* Assignment:
Give again, word for word, every line in the entries below from the line with "destruct (Client_SubscribeToTopic _" up to and including the line with "Lemma ServeHTTP_authorized e", and no other line.

* Material for this task:
--------------------
(** What each handler does once the state is in the context: one provider
    call, and a response that depends on the binding error and on the
    provider's reply only. *)
Lemma handler_authorized e state st r w :
  heap w !! state = Some st ->
  let call := call_for e r (MsgClient st) in
  let rep := provider_reply call (fcm w) in
  exists c1 entries,
    handler_of e last_next (handler_context state r) w =
    gin.Returned c1 (mkWorld (env w) (heap w) (snd rep) (calls w ++ [call])
                             (logs w ++ entries)) /\
    4 <= gin.index c1 /\
    respond (gin.WriteHeaderNow (gin.Writer c1)) =
    response_for e (bind_error e r) (fst rep).
Proof.
  intros Hheap call rep.
  pose proof (handler_context_Keys state r) as Hkeys.
  subst call rep.
  destruct e; unfold handler_of, call_for, bind_error, provider_reply.
  - unfold publishDryRun, token_message.
    unfold gin.Bind; change (gin.Request_ (handler_context state r)) with r.
    destruct (ShouldBind_PublishInput r) as [p [berr|]];
      enter_handler state st Hkeys Hheap;
      destruct (Client_Send _ _ _) as [[response|err] ps];
      leave_handler.
  - unfold BroadcastMsg, topic_message.
    unfold gin.Bind; change (gin.Request_ (handler_context state r)) with r.
    destruct (ShouldBind_BroadCastInput r) as [b [berr|]];
      enter_handler state st Hkeys Hheap;
      destruct (Client_Send _ _ _) as [[response|err] ps];
      leave_handler.
  - unfold SubscribeToTopic.
    unfold gin.Bind; change (gin.Request_ (handler_context state r)) with r.
    destruct (ShouldBind_SubscribeInput r) as [s [berr|]];
      enter_handler state st Hkeys Hheap;
      destruct (Client_SubscribeToTopic _ _ _ _) as [[response|err] ps];
      unfold response_for, reply_body, reply_status; cbn [fst snd];
      rewrite ?errors_string_concat;
      try destruct (messaging.TopicManagementResponse.FailureCount response =? 0);
      leave_handler.
  - unfold UnsubscribeFromTopic.
    unfold gin.Bind; change (gin.Request_ (handler_context state r)) with r.
    destruct (ShouldBind_SubscribeInput r) as [s [berr|]];
      enter_handler state st Hkeys Hheap;
      destruct (Client_UnsubscribeFromTopic _ _ _ _) as [[response|err] ps];
      unfold response_for, reply_body, reply_status; cbn [fst snd];
      rewrite ?errors_string_concat;
      try destruct (messaging.TopicManagementResponse.FailureCount response =? 0);
      leave_handler.
Qed.

(** An authorized request on a route: exactly one provider call, the one
    the request stands for, and the response [response_for] describes.
    Neither the environment nor the heap changes. *)
Lemma ServeHTTP_authorized e state st r w :
  targets r e -> authorized w r -> heap w !! state = Some st ->
  let call := call_for e r (MsgClient st) in
  let rep := provider_reply call (fcm w) in
  exists entries,
    gin.ServeHTTP (router state) r w =
    Some (response_for e (bind_error e r) (fst rep),
          mkWorld (env w) (heap w) (snd rep) (calls w ++ [call])
                  (logs w ++ entries)).
Proof.
  intros [Hm Hp] Hauth Hheap call rep.
  destruct (handler_authorized e state st r w Hheap)
    as (c1 & entries & Hh & Hidx & Hresp).
  destruct (Next_chain (handler_of e) state r w Hauth) as (c & Hnext & Hw).
  { intros c1' w1'. rewrite Hh. intros [= <- _]. exact Hidx. }
  exists entries. unfold gin.ServeHTTP. rewrite Hm, Hp, route_of, Hnext.
  rewrite Hh in Hw |- *. rewrite Hw.
  fold (respond (gin.WriteHeaderNow (gin.Writer c1))).
  by rewrite Hresp.
Qed.

(** ** The claims *)

Lemma authorized_dec w r : {authorized w r} + {~ authorized w r}.
Proof. unfold authorized. apply string_dec. Qed.

Lemma not_authorized w r :
  Header r !! "Authorization" = None \/
  strings.HasPrefix (authorization r) "Bearer " = false \/
  (exists v, authorization r = "Bearer " +:+ v /\ v <> Getenv w "API_KEY") ->
  ~ authorized w r.
Proof.
  unfold authorized. intros [Hmiss|[Hscheme|(v & Hv & Hne)]] Hauth.
  - unfold authorization, Header_Get in Hauth. rewrite Hmiss in Hauth.
    discriminate Hauth.
  - rewrite Hauth, HasPrefix_app in Hscheme. discriminate.
  - rewrite Hv in Hauth. apply (inj (String.app "Bearer ")) in Hauth. contradiction.
Qed.

(** C1.  A POST on any of the four routes whose Authorization header is
    missing, does not start with the Bearer scheme, or carries a bearer
    value other than the configured API_KEY is answered 401 with a JSON
    object holding an [error] member, and the world is left exactly as it
    was: no provider call is made (and nothing is logged). *)
Theorem unauthorized_request_rejected state e r w :
  targets r e ->
  Header r !! "Authorization" = None \/
  strings.HasPrefix (authorization r) "Bearer " = false \/
  (exists v, authorization r = "Bearer " +:+ v /\ v <> Getenv w "API_KEY") ->
  exists msg,
    gin.ServeHTTP (router state) r w =
    Some (gin.mkResponse (Some StatusUnauthorized) [[("error", msg)]], w).
Proof.
  intros Ht Hbad. apply (ServeHTTP_refused state e r w Ht).
  by apply not_authorized.
Qed.

(** C2, amended.  For an authorized /subscribe or /unsubscribe request
    whose body binds without error and whose provider batch call returns
    without a transport error: a failure count of zero is answered 202 with
    no body; any other failure count (in particular N > 0) is answered 502
    with an [errors] member made of the label followed by the text of
    every entry of the reply's error list, in the order of that list, with
    nothing between two entries. *)
Theorem topic_batch_response state st e r w resp :
  e = Subscribe \/ e = Unsubscribe ->
  targets r e -> authorized w r -> heap w !! state = Some st ->
  bind_error e r = None ->
  fst (provider_reply (call_for e r (MsgClient st)) (fcm w)) = ReplyTopic (inl resp) ->
  exists w',
    gin.ServeHTTP (router state) r w =
    Some (if messaging.TopicManagementResponse.FailureCount resp =? 0
          then gin.mkResponse (Some StatusAccepted) []
          else gin.mkResponse (Some StatusBadGateway)
                 [[("errors",
                    "errors while subscribing to topic: " +:+
                    concat_strings
                      (map entry_text
                           (messaging.TopicManagementResponse.Errors resp)))]],
          w').
Proof.
  intros _ Ht Hauth Hheap Hbind Hrep.
  destruct (ServeHTTP_authorized e state st r w Ht Hauth Hheap) as [entries ->].
  rewrite Hbind, Hrep. eexists. unfold response_for, reply_status, reply_body.
  by destruct (_ =? 0).
Qed.

(** C3, amended.  When the body of an authorized request does not decode
    and the input struct is left zero-valued, the handler drops the error
    and goes on with the zero-valued struct (the provider is called once,
    with the call built from it); but the decoding step has already
    committed status 400, and 400 is the status of the response whatever
    the handler asks for afterwards. *)
Theorem failed_bind_answers_400 state st e r w :
  targets r e -> authorized w r -> heap w !! state = Some st ->
  bound_zero e r ->
  exists body w',
    gin.ServeHTTP (router state) r w =
    Some (gin.mkResponse (Some StatusBadRequest) body, w') /\
    calls w' = calls w ++ [zero_call e (MsgClient st)].
Proof.
  intros Ht Hauth Hheap Hzero.
  destruct (ServeHTTP_authorized e state st r w Ht Hauth Hheap) as [entries ->].
  eexists _, _. split.
  - unfold response_for.
    assert (exists err, bind_error e r = Some err) as [err ->]; [|reflexivity].
    destruct e; destruct Hzero as [err Hz]; exists err; simpl; by rewrite Hz.
  - simpl. do 2 f_equal.
    destruct e; destruct Hzero as [err Hz]; simpl; by rewrite Hz.
Qed.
--------------------
* Task solution:
      destruct (Client_SubscribeToTopic _ _ _ _) as [[response|err] ps];
      unfold response_for, reply_body, reply_status; cbn [fst snd];
      rewrite ?errors_string_concat;
      try destruct (messaging.TopicManagementResponse.FailureCount response =? 0);
      leave_handler.
  - unfold UnsubscribeFromTopic.
    unfold gin.Bind; change (gin.Request_ (handler_context state r)) with r.
    destruct (ShouldBind_SubscribeInput r) as [s [berr|]];
      enter_handler state st Hkeys Hheap;
      destruct (Client_UnsubscribeFromTopic _ _ _ _) as [[response|err] ps];
      unfold response_for, reply_body, reply_status; cbn [fst snd];
      rewrite ?errors_string_concat;
      try destruct (messaging.TopicManagementResponse.FailureCount response =? 0);
      leave_handler.
Qed.

(** An authorized request on a route: exactly one provider call, the one
    the request stands for, and the response [response_for] describes.
    Neither the environment nor the heap changes. *)
Lemma ServeHTTP_authorized e state st r w :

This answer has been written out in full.